→ **Exercise instructions**: Return exactly the span of lines in the following data that opens with the line containing "unfold updateRefHistory. destruct" and closes with the line containing "destruct (exec_git historyCommitArgs". Include nothing else.

[Stored data]

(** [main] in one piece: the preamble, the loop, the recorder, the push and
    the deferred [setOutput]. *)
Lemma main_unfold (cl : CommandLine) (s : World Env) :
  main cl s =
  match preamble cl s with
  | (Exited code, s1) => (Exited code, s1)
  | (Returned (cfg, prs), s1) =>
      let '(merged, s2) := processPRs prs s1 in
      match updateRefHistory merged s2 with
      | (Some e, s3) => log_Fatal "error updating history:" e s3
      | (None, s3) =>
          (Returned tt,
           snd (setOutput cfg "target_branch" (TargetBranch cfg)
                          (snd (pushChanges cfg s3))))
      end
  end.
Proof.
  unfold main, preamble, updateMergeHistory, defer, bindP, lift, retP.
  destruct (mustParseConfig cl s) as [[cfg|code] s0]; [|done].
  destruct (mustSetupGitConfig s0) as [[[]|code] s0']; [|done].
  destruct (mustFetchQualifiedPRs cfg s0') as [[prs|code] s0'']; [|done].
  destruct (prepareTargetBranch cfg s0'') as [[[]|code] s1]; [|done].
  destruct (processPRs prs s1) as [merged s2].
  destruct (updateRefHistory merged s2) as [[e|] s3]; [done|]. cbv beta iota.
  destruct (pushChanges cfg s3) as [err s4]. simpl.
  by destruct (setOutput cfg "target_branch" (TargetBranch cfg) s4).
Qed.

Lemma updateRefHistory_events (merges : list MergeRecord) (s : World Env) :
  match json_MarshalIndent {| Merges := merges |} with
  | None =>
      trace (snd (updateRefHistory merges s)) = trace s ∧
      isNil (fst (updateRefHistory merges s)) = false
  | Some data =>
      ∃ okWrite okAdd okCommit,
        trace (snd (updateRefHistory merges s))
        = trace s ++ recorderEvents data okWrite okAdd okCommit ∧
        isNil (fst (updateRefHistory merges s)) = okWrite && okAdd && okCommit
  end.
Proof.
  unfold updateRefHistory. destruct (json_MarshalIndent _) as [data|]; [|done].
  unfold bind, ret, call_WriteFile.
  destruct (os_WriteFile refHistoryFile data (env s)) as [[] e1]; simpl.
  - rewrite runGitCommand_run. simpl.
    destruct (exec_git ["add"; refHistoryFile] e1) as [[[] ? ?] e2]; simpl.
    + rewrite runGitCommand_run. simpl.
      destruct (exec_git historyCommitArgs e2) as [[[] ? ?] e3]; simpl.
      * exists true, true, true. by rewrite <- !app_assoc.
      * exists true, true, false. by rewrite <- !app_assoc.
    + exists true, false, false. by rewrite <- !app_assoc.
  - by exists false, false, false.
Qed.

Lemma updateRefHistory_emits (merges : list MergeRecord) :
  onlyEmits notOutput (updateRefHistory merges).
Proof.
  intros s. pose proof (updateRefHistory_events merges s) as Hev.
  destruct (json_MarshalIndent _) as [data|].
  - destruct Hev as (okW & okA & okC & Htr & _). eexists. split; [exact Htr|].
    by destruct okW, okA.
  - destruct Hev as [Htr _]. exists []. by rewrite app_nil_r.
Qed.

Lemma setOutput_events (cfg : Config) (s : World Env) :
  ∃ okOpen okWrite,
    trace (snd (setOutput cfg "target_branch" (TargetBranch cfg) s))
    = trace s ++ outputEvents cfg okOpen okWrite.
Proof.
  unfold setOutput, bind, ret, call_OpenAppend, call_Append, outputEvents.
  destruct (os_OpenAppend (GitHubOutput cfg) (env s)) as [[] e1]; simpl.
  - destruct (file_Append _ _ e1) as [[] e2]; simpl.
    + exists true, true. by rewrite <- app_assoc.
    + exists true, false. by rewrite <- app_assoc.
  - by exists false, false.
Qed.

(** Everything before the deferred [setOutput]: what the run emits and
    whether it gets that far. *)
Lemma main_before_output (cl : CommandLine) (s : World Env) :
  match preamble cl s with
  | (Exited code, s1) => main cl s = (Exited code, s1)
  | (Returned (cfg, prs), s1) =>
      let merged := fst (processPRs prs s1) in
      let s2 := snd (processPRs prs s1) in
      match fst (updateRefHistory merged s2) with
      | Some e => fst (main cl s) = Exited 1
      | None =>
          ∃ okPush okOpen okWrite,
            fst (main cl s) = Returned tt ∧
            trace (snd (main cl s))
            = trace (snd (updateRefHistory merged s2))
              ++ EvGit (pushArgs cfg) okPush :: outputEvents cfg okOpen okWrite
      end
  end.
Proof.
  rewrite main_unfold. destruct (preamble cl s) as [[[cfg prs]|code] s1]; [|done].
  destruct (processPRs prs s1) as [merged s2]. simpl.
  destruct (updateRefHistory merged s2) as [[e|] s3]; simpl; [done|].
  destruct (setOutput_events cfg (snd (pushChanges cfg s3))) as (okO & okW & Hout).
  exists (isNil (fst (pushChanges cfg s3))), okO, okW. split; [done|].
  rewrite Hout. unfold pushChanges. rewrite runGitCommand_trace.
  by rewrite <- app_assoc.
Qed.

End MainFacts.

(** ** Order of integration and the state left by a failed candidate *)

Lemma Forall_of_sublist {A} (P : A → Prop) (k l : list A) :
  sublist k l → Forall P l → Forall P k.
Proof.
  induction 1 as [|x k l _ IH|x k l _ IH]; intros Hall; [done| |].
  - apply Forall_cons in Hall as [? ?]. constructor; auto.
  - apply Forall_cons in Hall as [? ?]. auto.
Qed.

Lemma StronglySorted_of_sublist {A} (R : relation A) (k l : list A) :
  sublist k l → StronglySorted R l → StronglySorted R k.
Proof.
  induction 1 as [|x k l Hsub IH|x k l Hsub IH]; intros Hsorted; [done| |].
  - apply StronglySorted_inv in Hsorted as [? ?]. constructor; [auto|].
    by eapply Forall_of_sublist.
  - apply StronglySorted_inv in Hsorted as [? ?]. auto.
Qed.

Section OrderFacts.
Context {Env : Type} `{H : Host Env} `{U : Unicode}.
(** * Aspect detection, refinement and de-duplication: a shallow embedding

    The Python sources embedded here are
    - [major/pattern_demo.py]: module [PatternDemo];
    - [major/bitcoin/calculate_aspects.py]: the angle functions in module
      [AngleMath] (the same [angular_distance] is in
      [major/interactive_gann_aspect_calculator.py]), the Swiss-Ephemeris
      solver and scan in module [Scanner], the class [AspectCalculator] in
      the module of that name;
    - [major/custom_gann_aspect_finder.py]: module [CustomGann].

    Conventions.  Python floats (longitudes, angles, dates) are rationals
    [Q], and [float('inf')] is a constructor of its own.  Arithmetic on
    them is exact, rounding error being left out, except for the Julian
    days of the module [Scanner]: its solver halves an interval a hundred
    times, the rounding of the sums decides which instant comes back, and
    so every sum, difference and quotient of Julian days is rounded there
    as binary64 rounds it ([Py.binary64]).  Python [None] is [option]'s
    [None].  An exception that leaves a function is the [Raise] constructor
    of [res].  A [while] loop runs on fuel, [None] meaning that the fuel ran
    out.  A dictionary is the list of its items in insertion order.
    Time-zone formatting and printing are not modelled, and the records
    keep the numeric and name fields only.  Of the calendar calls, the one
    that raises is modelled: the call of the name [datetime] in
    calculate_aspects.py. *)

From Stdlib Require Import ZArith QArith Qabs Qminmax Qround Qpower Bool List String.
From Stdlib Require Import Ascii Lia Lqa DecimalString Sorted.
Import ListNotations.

→ **Response to this exercise**:
  unfold updateRefHistory. destruct (json_MarshalIndent _) as [data|]; [|done].
  unfold bind, ret, call_WriteFile.
  destruct (os_WriteFile refHistoryFile data (env s)) as [[] e1]; simpl.
  - rewrite runGitCommand_run. simpl.
    destruct (exec_git ["add"; refHistoryFile] e1) as [[[] ? ?] e2]; simpl.
    + rewrite runGitCommand_run. simpl.
      destruct (exec_git historyCommitArgs e2) as [[[] ? ?] e3]; simpl.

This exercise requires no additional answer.